The three sisters, as well as their gently witty mother, Mrs. Carne, are doing the best they can after the death of their obviously beloved father and husband. They have created a vivid fantasy world which runs parallel to their real world; they make no distinction between the real and the imagined in their conversations with each other, and the reader is thrown into the melee with few only a few clues to go by that this is not all as it seems. I sympathized with the sober governess Miss Martin, who continually tried to make sense of the nonsense, until finally giving up in dismay and fleeing to a more traditional, if bleaker, refuge as a parish worker, two-thirds of the way through the story

Imaginary members of the Carne circle are Dion Saffyn, based on a real-life figure of a pierrot entertainer glimpsed during a summer holiday, and his family, and the imaginary Ironface, a childhood doll, who has morphed into the snobbish wife of a member of the French nobility. Even the family’s raffish terrier, Crellie, leads a double existence as the Pope, with some off-putting doggish habits and tendencies.
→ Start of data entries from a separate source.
Definition world : World :=
  {| wikipedia_search := search;
     WikipediaPage_html := html;
     find_all_infobox := infoboxes;
     re_search := search_re;
     re_findall := findall |}.

(** A table whose only action answers nothing, and one that ends the
    session: the loop body of [search_pa_list] on actions other than the
    fixed ones. *)
Definition silent (matches : list string) : result (list string) := Return [].

Definition silent_table : list (Pattern * Action) :=
  [ (Py.split_ws "tell me about %", silent) ].

Definition bye_table : list (Pattern * Action) :=
  [ (["bye"], bye_action) ].

End Scripted.

(** ** The console loop *)

Module Console.

(** [c.isupper()] on the code points below 256: A..Z and the capital letters
    of Latin-1, 192..222 without the multiplication sign 215. *)
Definition is_upper (c : ascii) : bool :=
  let n := nat_of_ascii c in
  (((65 <=? n) && (n <=? 90))
   || ((192 <=? n) && (n <=? 222) && negb (n =? 215)))%nat.

(** [s.lower()] on the code points below 256, the characters of the model;
    Python's [str] has capital letters above 255 that [lower] leaves as they
    are, and nothing proved below relies on their absence. *)
Definition lower_char (c : ascii) : ascii :=
  if is_upper c then ascii_of_nat (nat_of_ascii c + 32) else c.

Fixpoint lower (s : string) : string :=
  match s with
  | EmptyString => EmptyString
  | String c s' => String (lower_char c) (lower s')
  end.

(** [s.replace(c, "")] for a one-character [c]. *)
Fixpoint remove_char (c : ascii) (s : string) : string :=
  match s with
  | EmptyString => EmptyString
  | String a s' =>
      if Ascii.eqb a c then remove_char c s' else String a (remove_char c s')
  end.

(** What [query_loop] makes of a typed line:
    [line.replace("?", "").lower().split()]. *)
Definition read_query (line : string) : list string :=
  Py.split_ws (lower (remove_char "?" line)).

(** What [input] meets at the prompt: a typed line or Ctrl-C; the end of the
    list is the end of input (Ctrl-D). *)
Inductive keyboard : Type :=
| Typed (line : string)
| CtrlC.

(** How the [while] loop is left: by [break], or by an exception that the
    [except] clause does not name. *)
Inductive loop_exit : Type :=
| Break
| Propagate (e : exn).

Definition nl : string := String (ascii_of_nat 10) EmptyString.

(** [print(line)] appended to what standard output holds. *)
Definition print (out line : string) : string := (out ++ line ++ nl)%string.

(** The [while True] loop of [query_loop]: what standard output holds, the
    value of [previous_name] and the way the loop is left. *)
Fixpoint while_loop (w : World) (keys : list keyboard) (previous_name out : string)
    : string * string * loop_exit :=
  let out := print out EmptyString in
  let out := (out ++ "Your query? ")%string in
  match keys with
  | [] => (out, previous_name, Break)
  | CtrlC :: _ => (out, previous_name, Break)
  | Typed line :: rest =>
      let query := read_query line in
      match search_pa_list w query previous_name with
      | (Raise KeyboardInterrupt, previous_name') => (out, previous_name', Break)
      | (Raise e, previous_name') => (out, previous_name', Propagate e)
      | (Return answers, previous_name') =>
          while_loop w rest previous_name' (fold_left print answers out)
      end
  end.

(** [query_loop()]: standard output, [previous_name] and, when the call ends
    in an exception, that exception. *)
Definition query_loop (w : World) (keys : list keyboard) (previous_name : string)
    : string * string * option exn :=
  let out := print EmptyString "Presidental Information System" in
  match while_loop w keys previous_name out with
  | (out, previous_name', Break) =>
      (print out (nl ++ "So long!" ++ nl)%string, previous_name', None)
  | (out, previous_name', Propagate e) => (out, previous_name', Some e)
  end.

End Console.

(** ** More vocabulary of the statements *)

(** Every character of [s] passes the test [p]. *)
Fixpoint all_chars (p : ascii -> bool) (s : string) : bool :=
  match s with
  | EmptyString => true
  | String c s' => p c && all_chars p s'
  end.

(** No two neighbouring characters of [s] are both [c]. *)
Fixpoint no_double (c : ascii) (s : string) : bool :=
  match s with
  | EmptyString => true
  | String a s' =>
      match s' with
      | EmptyString => true
      | String b _ => negb (Ascii.eqb a c && Ascii.eqb b c) && no_double c s'
      end
  end.

(** [s] starts with the character [c]. *)
Definition head_is (c : ascii) (s : string) : bool :=
  match s with
  | EmptyString => false
  | String a _ => Ascii.eqb a c
  end.

(** The character [clean_text] puts in the place of [char]. *)
Definition printable_or_space (char : ascii) : ascii :=
  if Py.printable char then char else " "%char.

Fixpoint map_chars (f : ascii -> ascii) (s : string) : string :=
  match s with
  | EmptyString => EmptyString
  | String c s' => String (f c) (map_chars f s')
  end.

(** The scripted world with the search out of order: every search raises
    [e]. *)
Definition search_fails (e : exn) : World :=
  {| wikipedia_search := fun _ => Raise e;
     WikipediaPage_html := Scripted.html;
     find_all_infobox := Scripted.infoboxes;
     re_search := Scripted.search_re;
     re_findall := Scripted.findall |}.

(** One of the letters A to Z. *)
Definition ascii_capital (c : ascii) : bool :=
  ((65 <=? nat_of_ascii c) && (nat_of_ascii c <=? 90))%nat.

(** The first pattern of [pa_list]. *)
Definition take_office : Pattern := ["when"; "did"; "%"; "take"; "office"].

(** * Properties *)

(** ** The primitives *)

Example split_date : Py.split "," "March 4, 1861" = ["March 4"; " 1861"].
Proof. reflexivity. Qed.

Example split_current_incumbent :
  Py.split "," "Current incumbent" = ["Current incumbent"].
Proof. reflexivity. Qed.

Example strip_year : Py.strip " 1861 " = "1861".
Proof. reflexivity. Qed.

Example split_ws_pattern :
  Py.split_ws "when did % take office" = ["when"; "did"; "%"; "take"; "office"].
Proof. reflexivity. Qed.

Example clean_text_collapses :
  clean_text ("In  office" ++ String (ascii_of_nat 150) "1861")%string
  = "In office 1861".
Proof. reflexivity. Qed.

Example match_captures_name :
  match_ (Py.split_ws "what year did % take office")
         (Py.split_ws "what year did abraham lincoln take office")
  = Some ["abraham"; "lincoln"].
Proof. reflexivity. Qed.

Example match_empty_capture :
  match_ (Py.split_ws "what number president is %")
         (Py.split_ws "what number president is") = Some [].
Proof. reflexivity. Qed.

Example match_without_wildcard :
  match_ ["bye"] ["bye"] = Some [] /\ match_ ["bye"] ["bye"; "now"] = None.
Proof. split; reflexivity. Qed.

Lemma split_not_nil (sep : ascii) (s : string) : Py.split sep s <> [].
Proof.
  induction s as [|c s IH]; simpl; [discriminate|].
  destruct (Ascii.eqb c sep); [discriminate|].
  destruct (Py.split sep s); discriminate.
Qed.

Lemma split_without_sep (sep : ascii) (s : string) :
  has_char sep s = false -> Py.split sep s = [s].
Proof.
  induction s as [|c s IH]; simpl; intros H; [reflexivity|].
  apply orb_false_iff in H as [Hc Hs].
  rewrite Hc, (IH Hs). reflexivity.
Qed.

Lemma split_at_first_sep (sep : ascii) (a b : string) :
  has_char sep a = false ->
  Py.split sep (a ++ String sep b) = a :: Py.split sep b.
Proof.
  induction a as [|c a IH]; simpl; intros H.
  - rewrite Ascii.eqb_refl. reflexivity.
  - apply orb_false_iff in H as [Hc Ha].
    rewrite Hc, (IH Ha). reflexivity.
Qed.

Lemma split_with_sep (sep : ascii) (s : string) :
  has_char sep s = true ->
  exists a b rest, Py.split sep s = a :: b :: rest.
Proof.
  induction s as [|c s IH]; simpl; intros H; [discriminate|].
  destruct (Ascii.eqb c sep) eqn:Hc.
  - destruct (Py.split sep s) as [|h t] eqn:Hs.
    + exfalso. exact (split_not_nil sep s Hs).
    + exists EmptyString, h, t. reflexivity.
  - simpl in H. destruct (IH H) as (a & b & rest & Hs).
    rewrite Hs. exists (String c a), b, rest. reflexivity.
Qed.

Lemma append_assoc (a b c : string) : ((a ++ b) ++ c = a ++ (b ++ c))%string.
Proof.
  induction a as [|x a IH]; simpl; [reflexivity|].
  rewrite IH. reflexivity.
Qed.

Lemma has_char_app (c : ascii) (a b : string) :
  has_char c (a ++ b) = has_char c a || has_char c b.
Proof.
  induction a as [|x a IH]; simpl; [reflexivity|].
  rewrite IH. apply orb_assoc.
Qed.

Lemma strip_leading_space (s : string) : Py.strip (String " " s) = Py.strip s.
Proof. reflexivity. Qed.

(** ** The loop body of the dispatcher *)

Lemma pronoun_test_no_match (previous_name : string) :
  pronoun_test None previous_name = Raise TypeError.
Proof. reflexivity. Qed.

Lemma pronoun_test_match (captured : list string) (previous_name : string) :
  pronoun_test (Some captured) previous_name = Return (names_pronoun captured).
Proof.
  unfold pronoun_test, names_pronoun. simpl.
  destruct (Py.mem "he" captured); simpl; [reflexivity|].
  destruct (Py.mem "they" captured); reflexivity.
Qed.

(** An entry that does not match ends the call: the second operand of [or]
    asks whether ["they"] is in [None]. *)
Lemma head_unmatched (pat : Pattern) (act : Action) (rest : list (Pattern * Action))
    (src : list string) (previous_name : string) :
  match_ pat src = None ->
  search_pa_list_from ((pat, act) :: rest) src previous_name
  = (Raise TypeError, previous_name).
Proof.
  intros H. simpl. rewrite H, pronoun_test_no_match. reflexivity.
Qed.

Lemma head_pronoun (pat : Pattern) (act : Action) (rest : list (Pattern * Action))
    (src captured : list string) (previous_name : string) :
  match_ pat src = Some captured ->
  names_pronoun captured = true ->
  search_pa_list_from ((pat, act) :: rest) src previous_name
  = (answer <- act [previous_name] ;; Return (answer_or_default answer),
     previous_name).
Proof.
  intros H Hp. simpl. rewrite H, pronoun_test_match, Hp. reflexivity.
Qed.

Lemma head_plain (pat : Pattern) (act : Action) (rest : list (Pattern * Action))
    (src captured : list string) (previous_name : string) :
  match_ pat src = Some captured ->
  names_pronoun captured = false ->
  search_pa_list_from ((pat, act) :: rest) src previous_name
  = match act captured with
    | Raise e => (Raise e, previous_name)
    | Return answer =>
        match captured with
        | [] => (Raise IndexError, previous_name)
        | first :: _ => (Return (answer_or_default answer), first)
        end
    end.
Proof.
  intros H Hp. simpl. rewrite H, pronoun_test_match, Hp.
  destruct (act captured) as [answer|e]; [|reflexivity].
  destruct captured; reflexivity.
Qed.

(** Every pass through the loop body returns or raises, so only the first
    entry of the table is ever looked at. *)
Lemma only_head_is_tried (entry : Pattern * Action) (rest : list (Pattern * Action))
    (src : list string) (previous_name : string) :
  search_pa_list_from (entry :: rest) src previous_name
  = search_pa_list_from [entry] src previous_name.
Proof.
  destruct entry as [pat act]. simpl.
  destruct (match_ pat src) as [captured|].
  - rewrite pronoun_test_match.
    destruct (names_pronoun captured); reflexivity.
  - rewrite pronoun_test_no_match. reflexivity.
Qed.

Lemma answer_or_default_not_nil (answer : list string) :
  answer_or_default answer <> [].
Proof. destruct answer; discriminate. Qed.

Lemma raise_keeps_previous_name (table : list (Pattern * Action))
    (src : list string) (previous_name previous_name' : string) (e : exn) :
  search_pa_list_from table src previous_name = (Raise e, previous_name') ->
  previous_name' = previous_name.
Proof.
  destruct table as [|[pat act] rest]; simpl; [discriminate|].
  destruct (match_ pat src) as [captured|].
  - rewrite pronoun_test_match.
    destruct (names_pronoun captured).
    + intros H. injection H as _ H. symmetry. exact H.
    + destruct (act captured) as [answer|e'].
      * destruct captured as [|first tl]; simpl; intros H.
        -- injection H as _ H. symmetry. exact H.
        -- discriminate.
      * intros H. injection H as _ H. symmetry. exact H.
  - rewrite pronoun_test_no_match. intros H. injection H as _ H. symmetry. exact H.
Qed.

Lemma first_pattern (w : World) :
  exists rest,
    pa_list w = (["when"; "did"; "%"; "take"; "office"], incumbency_start w) :: rest.
Proof. eexists. reflexivity. Qed.

(** A query that the first pattern does not match ends in a [TypeError],
    whatever the other entries are. *)
Lemma search_pa_list_first_unmatched (w : World) (src : list string)
    (previous_name : string) :
  match_ ["when"; "did"; "%"; "take"; "office"] src = None ->
  search_pa_list w src previous_name = (Raise TypeError, previous_name).
Proof.
  intros H. unfold search_pa_list.
  destruct (first_pattern w) as [rest ->].
  apply head_unmatched. exact H.
Qed.

(** In particular a query that no entry matches. *)
Lemma search_pa_list_unmatched (w : World) (src : list string)
    (previous_name : string) :
  (forall entry, In entry (pa_list w) -> match_ (fst entry) src = None) ->
  search_pa_list w src previous_name = (Raise TypeError, previous_name).
Proof.
  intros H. apply search_pa_list_first_unmatched.
  apply (H (["when"; "did"; "%"; "take"; "office"], incumbency_start w)).
  left. reflexivity.
Qed.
But the most elaborate of the characters the Carnes have created is a take-off on the very real Judge Herbert Toddington, “Toddy” as they familiarly style him, ever since Mrs. Carne’s jury duty brought the elderly justice into their focus. When Deidre meets the real Judge Toddington, through his wife Lady Mildred’s attendance at a charity bazaar which Deidre is covering for her newspaper, fantasy becomes something much more solid.

All of the nonsense and make-believe are, it seems to me, a way for the four Carnes to deal with their deep grief at the loss of their fifth member. Deidre makes no secret of her interest in placing Toddy in the role of an auxiliary “man of the family”, as she has felt her own fulfillment of that position extremely difficult.

The fairy tale aspect of the story has its sobering moments, brought into focus by the confused governess Miss Martin, who cannot cope with the continued “weirdness” of her charge, the sisters, and Mrs. Carne, who plays along with the rest of the family in their complex game. Once Miss Martin flees in despair, a replacement, Miss Ainslie, is reduced to confusion in her turn, being soundly snubbed when she seeks to play along.

And that brings me to the only thing I did not like about the Carne family, once I allowed myself to enter their story: their extreme snobbishness. I realize that this was a commonplace trait of people in their position and their time, but it bothered me that they were so scornful in attitude to people like their governesses, not giving them any sort of explanation as to the goings on with the imaginary characters, and relentlessly shutting them out of the game. And when Katrine falls in love with a truly good man of a decidedly lower social class, her elder sister advises her to harden her heart, which Katrine obediently does – “It just wouldn’t do” seems an acceptable reason to deny what seems like true love.

The Brontës come into the story in a rather mysterious way towards the end of the book, and if you make it that far their appearance will make sense, as you’ll have suspended your considerable disbelief and will be enjoying the hectic ride which this novel takes you on.

I ended up liking this book much more than I thought I would from my initial experience with it. It will be given a permanent position on my shelf, though I would like to read some of the author’s other novels before I allow myself to claim any sort of Rachel Ferguson fandom.

Often compared to classics such as I Capture the Castle (Dodie Smith, 1949), and Cold Comfort Farm (Stella Gibbons, 1932), I will admit a certain resemblance, but feel this novel is not as sincere as the first, and not as satirical as the second. It is in the same genre, though – young heroines muddling their way into their inevitably adult lives.

Recommended, with reservations. Not for everyone, and may take a few tries to fully engage.